Study material Start Marker

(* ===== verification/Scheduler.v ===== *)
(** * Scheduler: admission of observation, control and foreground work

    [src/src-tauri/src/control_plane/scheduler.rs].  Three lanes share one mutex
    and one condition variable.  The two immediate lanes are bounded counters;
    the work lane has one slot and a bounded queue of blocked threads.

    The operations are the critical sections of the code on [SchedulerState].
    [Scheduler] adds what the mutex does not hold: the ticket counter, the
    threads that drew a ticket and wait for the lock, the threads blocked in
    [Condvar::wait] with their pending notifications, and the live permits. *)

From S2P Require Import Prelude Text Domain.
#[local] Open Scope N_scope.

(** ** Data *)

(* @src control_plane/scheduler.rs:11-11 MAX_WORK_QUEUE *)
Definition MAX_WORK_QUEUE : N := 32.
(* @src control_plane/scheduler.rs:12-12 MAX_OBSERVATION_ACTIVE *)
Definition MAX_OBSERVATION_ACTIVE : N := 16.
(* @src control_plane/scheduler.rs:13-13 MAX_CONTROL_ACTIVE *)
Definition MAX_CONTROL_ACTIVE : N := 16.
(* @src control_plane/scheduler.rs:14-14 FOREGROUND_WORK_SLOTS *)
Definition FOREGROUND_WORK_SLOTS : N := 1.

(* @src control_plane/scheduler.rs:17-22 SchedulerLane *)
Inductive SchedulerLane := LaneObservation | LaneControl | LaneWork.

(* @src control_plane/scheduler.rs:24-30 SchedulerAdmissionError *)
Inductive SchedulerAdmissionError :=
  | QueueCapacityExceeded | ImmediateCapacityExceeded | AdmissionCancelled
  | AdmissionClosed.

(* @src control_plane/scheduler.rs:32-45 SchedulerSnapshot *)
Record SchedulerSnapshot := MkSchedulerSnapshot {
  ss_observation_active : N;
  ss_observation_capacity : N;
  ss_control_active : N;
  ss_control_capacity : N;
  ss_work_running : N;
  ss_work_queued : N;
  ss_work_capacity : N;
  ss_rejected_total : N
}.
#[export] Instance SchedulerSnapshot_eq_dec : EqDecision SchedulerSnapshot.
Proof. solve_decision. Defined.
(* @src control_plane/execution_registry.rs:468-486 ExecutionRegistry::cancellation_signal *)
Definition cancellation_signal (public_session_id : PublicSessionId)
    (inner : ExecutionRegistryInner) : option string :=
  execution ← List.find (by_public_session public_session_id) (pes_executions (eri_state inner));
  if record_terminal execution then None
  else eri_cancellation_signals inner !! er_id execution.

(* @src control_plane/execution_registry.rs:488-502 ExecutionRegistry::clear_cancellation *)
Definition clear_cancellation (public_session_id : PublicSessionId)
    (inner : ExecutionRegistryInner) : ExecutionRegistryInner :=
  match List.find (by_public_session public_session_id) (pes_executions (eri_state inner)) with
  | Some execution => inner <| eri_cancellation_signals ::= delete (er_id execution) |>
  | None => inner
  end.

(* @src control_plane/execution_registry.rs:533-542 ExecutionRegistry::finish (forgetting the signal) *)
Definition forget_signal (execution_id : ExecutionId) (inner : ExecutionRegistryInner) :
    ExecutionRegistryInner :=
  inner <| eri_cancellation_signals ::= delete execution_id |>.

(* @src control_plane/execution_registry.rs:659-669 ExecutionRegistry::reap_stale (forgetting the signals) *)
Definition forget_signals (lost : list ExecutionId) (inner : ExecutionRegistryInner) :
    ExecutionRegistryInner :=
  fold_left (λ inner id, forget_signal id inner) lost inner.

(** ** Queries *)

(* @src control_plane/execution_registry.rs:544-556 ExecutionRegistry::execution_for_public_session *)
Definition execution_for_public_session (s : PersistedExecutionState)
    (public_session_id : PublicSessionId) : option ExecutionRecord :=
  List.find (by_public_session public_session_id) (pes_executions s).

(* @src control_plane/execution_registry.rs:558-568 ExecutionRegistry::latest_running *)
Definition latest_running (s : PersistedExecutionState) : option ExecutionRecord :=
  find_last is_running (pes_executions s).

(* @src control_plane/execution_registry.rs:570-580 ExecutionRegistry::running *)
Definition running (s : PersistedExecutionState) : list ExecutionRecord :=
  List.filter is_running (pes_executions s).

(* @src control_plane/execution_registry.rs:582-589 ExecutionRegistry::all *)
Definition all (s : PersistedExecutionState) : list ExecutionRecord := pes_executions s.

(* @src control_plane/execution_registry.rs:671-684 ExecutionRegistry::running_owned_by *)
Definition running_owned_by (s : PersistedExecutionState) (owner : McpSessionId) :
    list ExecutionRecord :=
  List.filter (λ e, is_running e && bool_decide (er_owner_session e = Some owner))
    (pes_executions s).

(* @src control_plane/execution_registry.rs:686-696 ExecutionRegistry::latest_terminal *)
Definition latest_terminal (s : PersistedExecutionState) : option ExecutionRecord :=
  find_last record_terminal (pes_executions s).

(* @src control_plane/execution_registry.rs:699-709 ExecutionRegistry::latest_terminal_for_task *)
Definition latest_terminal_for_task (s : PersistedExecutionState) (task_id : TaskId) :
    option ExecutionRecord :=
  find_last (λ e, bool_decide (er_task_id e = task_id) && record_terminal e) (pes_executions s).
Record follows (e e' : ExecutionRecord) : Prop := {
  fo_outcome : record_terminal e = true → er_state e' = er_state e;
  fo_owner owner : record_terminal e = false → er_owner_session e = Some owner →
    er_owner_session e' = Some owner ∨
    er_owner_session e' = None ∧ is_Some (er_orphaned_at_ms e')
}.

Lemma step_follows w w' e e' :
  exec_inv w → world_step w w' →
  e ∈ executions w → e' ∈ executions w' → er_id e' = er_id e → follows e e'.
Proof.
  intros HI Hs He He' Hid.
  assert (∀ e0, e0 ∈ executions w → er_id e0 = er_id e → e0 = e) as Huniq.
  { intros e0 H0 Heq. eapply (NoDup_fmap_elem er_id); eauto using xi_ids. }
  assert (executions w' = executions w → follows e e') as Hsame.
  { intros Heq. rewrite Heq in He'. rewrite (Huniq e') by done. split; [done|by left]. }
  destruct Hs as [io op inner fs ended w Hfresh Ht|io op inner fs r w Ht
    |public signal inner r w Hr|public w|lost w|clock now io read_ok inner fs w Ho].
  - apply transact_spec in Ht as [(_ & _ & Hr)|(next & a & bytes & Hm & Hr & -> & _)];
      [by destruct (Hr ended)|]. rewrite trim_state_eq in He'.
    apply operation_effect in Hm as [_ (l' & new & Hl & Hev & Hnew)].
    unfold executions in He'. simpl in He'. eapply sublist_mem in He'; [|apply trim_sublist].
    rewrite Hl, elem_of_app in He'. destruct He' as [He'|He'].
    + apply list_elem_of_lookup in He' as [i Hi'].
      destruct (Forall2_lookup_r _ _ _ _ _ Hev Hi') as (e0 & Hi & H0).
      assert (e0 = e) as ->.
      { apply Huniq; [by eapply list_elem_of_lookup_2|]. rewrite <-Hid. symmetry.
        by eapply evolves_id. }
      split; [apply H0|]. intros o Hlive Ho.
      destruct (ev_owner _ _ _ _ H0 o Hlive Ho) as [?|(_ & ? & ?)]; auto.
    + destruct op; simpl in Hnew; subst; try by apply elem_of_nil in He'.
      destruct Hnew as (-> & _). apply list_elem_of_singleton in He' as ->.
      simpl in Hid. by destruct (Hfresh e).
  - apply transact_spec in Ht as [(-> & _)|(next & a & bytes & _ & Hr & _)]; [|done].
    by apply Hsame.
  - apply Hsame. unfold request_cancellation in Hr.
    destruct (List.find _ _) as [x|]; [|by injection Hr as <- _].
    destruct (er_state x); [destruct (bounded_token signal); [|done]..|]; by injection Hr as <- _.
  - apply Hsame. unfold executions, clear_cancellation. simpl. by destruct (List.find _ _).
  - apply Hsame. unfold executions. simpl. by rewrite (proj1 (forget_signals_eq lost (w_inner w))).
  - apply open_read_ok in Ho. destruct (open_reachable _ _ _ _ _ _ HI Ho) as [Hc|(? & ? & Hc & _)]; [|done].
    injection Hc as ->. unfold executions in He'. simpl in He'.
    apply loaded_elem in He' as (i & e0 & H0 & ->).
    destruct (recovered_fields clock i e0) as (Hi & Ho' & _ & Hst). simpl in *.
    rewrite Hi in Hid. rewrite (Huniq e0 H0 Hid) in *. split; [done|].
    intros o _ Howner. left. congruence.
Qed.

Study material End Marker

Using the data above, print exactly the lines from the line that contains "Definition forget_signal (execution_id" through the line that contains "find_last is_running (pes_executions s).", with both included.

▶ [Written response]
Definition forget_signal (execution_id : ExecutionId) (inner : ExecutionRegistryInner) :
    ExecutionRegistryInner :=
  inner <| eri_cancellation_signals ::= delete execution_id |>.

(* @src control_plane/execution_registry.rs:659-669 ExecutionRegistry::reap_stale (forgetting the signals) *)
Definition forget_signals (lost : list ExecutionId) (inner : ExecutionRegistryInner) :
    ExecutionRegistryInner :=
  fold_left (λ inner id, forget_signal id inner) lost inner.

(** ** Queries *)

(* @src control_plane/execution_registry.rs:544-556 ExecutionRegistry::execution_for_public_session *)
Definition execution_for_public_session (s : PersistedExecutionState)
    (public_session_id : PublicSessionId) : option ExecutionRecord :=
  List.find (by_public_session public_session_id) (pes_executions s).

(* @src control_plane/execution_registry.rs:558-568 ExecutionRegistry::latest_running *)
Definition latest_running (s : PersistedExecutionState) : option ExecutionRecord :=
  find_last is_running (pes_executions s).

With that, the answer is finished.